-- Instructions for the task --
Reproduce word for word, from the entries below, the line with "definition end. *)", the line with "Alternate inherited object declaration. *)", and every line between them, and nothing more.
════════════════════
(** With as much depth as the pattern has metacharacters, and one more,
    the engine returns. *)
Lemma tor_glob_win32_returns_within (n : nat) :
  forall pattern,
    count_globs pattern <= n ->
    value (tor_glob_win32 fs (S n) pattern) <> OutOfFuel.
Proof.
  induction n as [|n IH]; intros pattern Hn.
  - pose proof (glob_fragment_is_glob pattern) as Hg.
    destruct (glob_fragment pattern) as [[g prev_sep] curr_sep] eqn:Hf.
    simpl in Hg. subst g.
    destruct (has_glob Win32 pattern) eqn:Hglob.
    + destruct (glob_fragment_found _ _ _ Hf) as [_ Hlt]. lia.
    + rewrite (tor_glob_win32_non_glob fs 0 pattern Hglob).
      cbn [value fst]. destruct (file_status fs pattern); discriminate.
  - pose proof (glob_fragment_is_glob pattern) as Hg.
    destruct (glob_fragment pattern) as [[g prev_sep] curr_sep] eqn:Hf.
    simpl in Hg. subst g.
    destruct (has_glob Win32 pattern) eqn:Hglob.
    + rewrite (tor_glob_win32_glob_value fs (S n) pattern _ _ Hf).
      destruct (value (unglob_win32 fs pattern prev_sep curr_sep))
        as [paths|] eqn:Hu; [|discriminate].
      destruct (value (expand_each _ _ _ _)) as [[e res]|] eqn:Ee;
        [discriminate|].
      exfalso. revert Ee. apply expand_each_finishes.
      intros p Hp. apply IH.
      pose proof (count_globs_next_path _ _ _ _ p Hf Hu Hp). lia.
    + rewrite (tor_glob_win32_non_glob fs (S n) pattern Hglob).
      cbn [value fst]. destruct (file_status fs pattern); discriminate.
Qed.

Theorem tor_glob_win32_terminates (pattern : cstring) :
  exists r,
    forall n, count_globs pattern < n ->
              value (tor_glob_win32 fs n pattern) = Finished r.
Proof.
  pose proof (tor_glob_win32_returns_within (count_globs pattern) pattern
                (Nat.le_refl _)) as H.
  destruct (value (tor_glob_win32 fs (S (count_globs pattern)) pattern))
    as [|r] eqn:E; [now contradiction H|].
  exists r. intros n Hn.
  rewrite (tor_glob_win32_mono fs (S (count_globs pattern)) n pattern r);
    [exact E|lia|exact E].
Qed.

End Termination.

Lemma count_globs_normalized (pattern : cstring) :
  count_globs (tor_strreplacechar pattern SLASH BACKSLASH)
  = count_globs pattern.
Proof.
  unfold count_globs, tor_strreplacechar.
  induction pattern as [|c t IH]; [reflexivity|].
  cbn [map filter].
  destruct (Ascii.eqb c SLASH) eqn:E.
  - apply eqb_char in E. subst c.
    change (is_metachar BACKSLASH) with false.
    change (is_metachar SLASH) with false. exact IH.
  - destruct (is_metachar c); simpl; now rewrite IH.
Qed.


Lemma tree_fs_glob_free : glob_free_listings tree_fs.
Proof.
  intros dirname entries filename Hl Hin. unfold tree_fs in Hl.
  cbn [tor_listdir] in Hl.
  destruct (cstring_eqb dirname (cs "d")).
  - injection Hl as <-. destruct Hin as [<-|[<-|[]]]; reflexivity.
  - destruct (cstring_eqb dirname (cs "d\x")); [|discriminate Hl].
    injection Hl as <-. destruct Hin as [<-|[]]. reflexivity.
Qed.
════════════════════
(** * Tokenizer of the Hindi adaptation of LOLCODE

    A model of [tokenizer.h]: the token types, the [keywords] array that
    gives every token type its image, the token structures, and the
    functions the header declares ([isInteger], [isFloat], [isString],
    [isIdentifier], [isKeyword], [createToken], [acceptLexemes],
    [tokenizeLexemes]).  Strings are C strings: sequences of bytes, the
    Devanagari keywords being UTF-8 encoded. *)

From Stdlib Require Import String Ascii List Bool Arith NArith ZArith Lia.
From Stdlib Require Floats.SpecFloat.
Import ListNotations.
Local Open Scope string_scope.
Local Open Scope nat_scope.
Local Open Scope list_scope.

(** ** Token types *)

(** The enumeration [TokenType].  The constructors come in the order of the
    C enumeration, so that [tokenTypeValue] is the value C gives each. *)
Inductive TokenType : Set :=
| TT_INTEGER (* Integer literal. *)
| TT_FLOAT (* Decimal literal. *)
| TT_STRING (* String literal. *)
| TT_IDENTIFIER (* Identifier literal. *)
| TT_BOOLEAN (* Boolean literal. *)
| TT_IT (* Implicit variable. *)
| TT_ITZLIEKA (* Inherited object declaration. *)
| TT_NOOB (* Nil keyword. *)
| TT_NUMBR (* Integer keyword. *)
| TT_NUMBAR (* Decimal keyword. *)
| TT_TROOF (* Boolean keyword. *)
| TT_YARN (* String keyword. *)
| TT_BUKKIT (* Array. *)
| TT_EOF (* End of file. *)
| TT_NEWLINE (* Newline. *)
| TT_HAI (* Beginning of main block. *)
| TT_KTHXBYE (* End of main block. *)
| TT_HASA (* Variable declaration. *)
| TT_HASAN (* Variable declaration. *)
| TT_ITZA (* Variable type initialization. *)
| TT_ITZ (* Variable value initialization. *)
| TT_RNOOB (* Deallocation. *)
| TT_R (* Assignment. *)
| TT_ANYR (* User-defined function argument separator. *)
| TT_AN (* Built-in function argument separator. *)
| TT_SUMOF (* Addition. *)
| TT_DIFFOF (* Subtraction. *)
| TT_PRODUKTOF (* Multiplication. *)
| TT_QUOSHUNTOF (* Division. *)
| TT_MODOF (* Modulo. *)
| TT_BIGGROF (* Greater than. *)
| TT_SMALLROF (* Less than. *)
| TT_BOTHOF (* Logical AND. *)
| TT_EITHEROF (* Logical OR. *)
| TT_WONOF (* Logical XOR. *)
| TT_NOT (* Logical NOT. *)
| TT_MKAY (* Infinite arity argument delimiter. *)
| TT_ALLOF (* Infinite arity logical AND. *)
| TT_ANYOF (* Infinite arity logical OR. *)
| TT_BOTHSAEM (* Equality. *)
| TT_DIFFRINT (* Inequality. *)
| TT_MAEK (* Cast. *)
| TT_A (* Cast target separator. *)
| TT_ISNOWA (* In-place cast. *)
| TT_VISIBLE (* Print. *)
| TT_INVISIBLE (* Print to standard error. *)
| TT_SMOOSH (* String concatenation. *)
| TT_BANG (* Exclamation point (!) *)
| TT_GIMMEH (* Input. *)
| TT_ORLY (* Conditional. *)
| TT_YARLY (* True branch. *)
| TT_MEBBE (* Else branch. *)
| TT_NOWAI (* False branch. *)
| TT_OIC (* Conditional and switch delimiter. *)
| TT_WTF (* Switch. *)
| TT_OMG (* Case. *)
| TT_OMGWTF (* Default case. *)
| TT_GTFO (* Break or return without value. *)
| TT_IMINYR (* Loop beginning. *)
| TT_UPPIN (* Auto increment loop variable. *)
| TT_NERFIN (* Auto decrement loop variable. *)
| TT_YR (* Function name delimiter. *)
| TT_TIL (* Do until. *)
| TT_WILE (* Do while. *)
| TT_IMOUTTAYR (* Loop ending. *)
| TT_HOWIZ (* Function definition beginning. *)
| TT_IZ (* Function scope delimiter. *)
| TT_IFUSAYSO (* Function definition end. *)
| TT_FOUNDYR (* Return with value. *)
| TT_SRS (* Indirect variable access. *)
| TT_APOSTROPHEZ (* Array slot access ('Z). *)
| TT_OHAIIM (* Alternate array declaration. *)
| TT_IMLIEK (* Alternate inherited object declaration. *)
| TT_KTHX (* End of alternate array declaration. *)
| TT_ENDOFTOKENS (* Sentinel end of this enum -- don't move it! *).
════════════════════
-- Result of this exercise --
| TT_IFUSAYSO (* Function definition end. *)
| TT_FOUNDYR (* Return with value. *)
| TT_SRS (* Indirect variable access. *)
| TT_APOSTROPHEZ (* Array slot access ('Z). *)
| TT_OHAIIM (* Alternate array declaration. *)
| TT_IMLIEK (* Alternate inherited object declaration. *)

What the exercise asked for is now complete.